Tesla is testing how much driver assistance still comes with the car
A Dutch Tesla configurator screen reflected in a car windshield, with the free lane-assist tile absent and a paid FSD option highlighted beside road-lane icons.📷 AI-generated image / TECH&SPACE
- ★Tesla removed Basic Autopilot for new orders in the Netherlands
- ★Buyers now see FSD Supervised options instead of free basic assistance
- ★The change tests the line between standard safety equipment and paid software packages
This is not a cosmetic configurator change; it is a test of how far basic assistance can become a paid package. Electrek's report establishes the story, but the useful question is what actually changes behind the announcement.
The Netherlands is the first European market where a new buyer no longer sees free Basic Autopilot, with FSD options at 99 euros per month or 7,500 euros one-time. Tesla's Dutch configurator helps separate the concrete product, program or research track from plain marketing, while Europe's safer-vehicles rules supplies the wider context a short news hit cannot carry.

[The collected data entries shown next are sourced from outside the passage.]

(** * GBRegOD: sliding-window, regression-based outlier detector

    A shallow embedding of [tods/detection_algorithm/core/GBRegOD.py].

    - Samples are rationals ([Q]); the floating-point rounding of numpy is
      not modelled, only the order and the arithmetic of the values.
    - Python integers (window size, step, indices) are [Z].
    - A detector instance is a record whose fitted attributes are [option]s:
      [None] is "the attribute does not exist yet".
    - A method is a computation in a state-and-exception monad in which the
      instance survives a raised exception, as a Python object does.
    - The gradient-boosted regressor of scikit-learn is an interface
      ([Regressor]); every statement holds for any implementation of it. *)

From Stdlib Require Import ZArith QArith Qabs Qround List Bool Lia.
From Stdlib Require Import Sorted.
Import ListNotations.
Open Scope Z_scope.

Set Implicit Arguments.

(** ** Python exceptions and results *)

Module Py.

Inductive exn : Type :=
| ValueError
| IndexError
| AttributeError
| NotFittedError
| InvalidInputError.

Inductive result (A : Type) : Type :=
| Ok (a : A)
| Raise (e : exn).

Arguments Ok {A} a.
Arguments Raise {A} e.

Definition rbind {A B : Type} (r : result A) (k : A -> result B) : result B :=
  match r with
  | Ok a => k a
  | Raise e => Raise e
  end.

(** [for x in l: ys.append(f x)], stopping at the first exception. *)
Fixpoint rmap {A B : Type} (f : A -> result B) (l : list A) : result (list B) :=
  match l with
  | [] => Ok []
  | x :: l' =>
      rbind (f x) (fun y => rbind (rmap f l') (fun ys => Ok (y :: ys)))
  end.

(** [range(n)] *)
Definition range (n : nat) : list Z := map Z.of_nat (seq 0 n).

End Py.
Export Py.

(** ** The numpy operations the detector uses *)

Module Numpy.

Definition matrix : Type := list (list Q).

(** [a[k]] on the first axis: a negative [k] counts from the end, anything
    outside [-len(a) .. len(a)-1] raises IndexError. *)
Definition getitem {A : Type} (a : list A) (k : Z) : result A :=
  let n := Z.of_nat (length a) in
  let k' := if k <? 0 then k + n else k in
  if (0 <=? k') && (k' <? n)
  then match nth_error a (Z.to_nat k') with
       | Some x => Ok x
       | None => Raise IndexError
       end
  else Raise IndexError.

(** [a[:-1]] *)
Definition drop_last {A : Type} (a : list A) : list A := removelast a.

(** [a[lo:hi]] for [0 <= lo]. *)
Definition slice {A : Type} (a : list A) (lo hi : Z) : list A :=
  firstn (Z.to_nat (hi - lo)) (skipn (Z.to_nat lo) a).

(** [np.zeros((n,))]: a negative dimension raises ValueError. *)
Definition zeros {A : Type} (zero : A) (n : Z) : result (list A) :=
  if n <? 0 then Raise ValueError else Ok (repeat zero (Z.to_nat n)).

(** [y_buf[i] = row] where [y_buf] has shape [(n, 1)]: the slot [y_buf[i]]
    has shape [(1,)], and only a one-element row broadcasts into it. *)
Definition assign_row (row : list Q) : result Q :=
  match row with
  | [v] => Ok v
  | _ => Raise ValueError
  end.

(** [np.absolute(y - p)] on two vectors of the same length. *)
Fixpoint abs_diff (y p : list Q) : list Q :=
  match y, p with
  | a :: y', b :: p' => Qabs (a - b) :: abs_diff y' p'
  | _, _ => []
  end.

(** [s > t] on samples. *)
Definition gtb (s t : Q) : bool := negb (Qle_bool s t).

(** [(scores > t).astype('int')] *)
Definition binarize (t : Q) (scores : list Q) : list Z :=
  map (fun s => if gtb s t then 1 else 0) scores.

End Numpy.
Export Numpy.

(** ** scikit-learn: input validation and the regressor interface *)

Module Sklearn.

Definition n_features (X : matrix) : nat :=
  match X with
  | [] => O
  | row :: _ => length row
  end.

Definition rectangular (X : matrix) : bool :=
  forallb (fun row => Nat.eqb (length row) (n_features X)) X.

(** [check_array(X)]: a two-dimensional array with at least one sample and
    at least one feature, else ValueError. *)
Definition check_array (X : matrix) : result matrix :=
  if rectangular X && negb (Nat.eqb (length X) 0) && negb (Nat.eqb (n_features X) 0)
  then Ok X
  else Raise ValueError.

The new configurator no longer offers free Basic Autopilot, making the Netherlands a test case for subscription-based driver assistance in Europe.
📷 AI-generated image / TECH&SPACE
For buyers, the issue is comparison. Many competitors include active lane-centering and basic safety systems as standard, while EU GSR2 already pushes mandatory safety functions. If Tesla locks part of that experience behind FSD, the line between safety equipment and premium automation gets blurrier.
The key question is whether the rest of Europe follows the Netherlands after local FSD approvals. If the model spreads, Tesla will not be selling only software; it will be selling a new definition of what a basic car includes.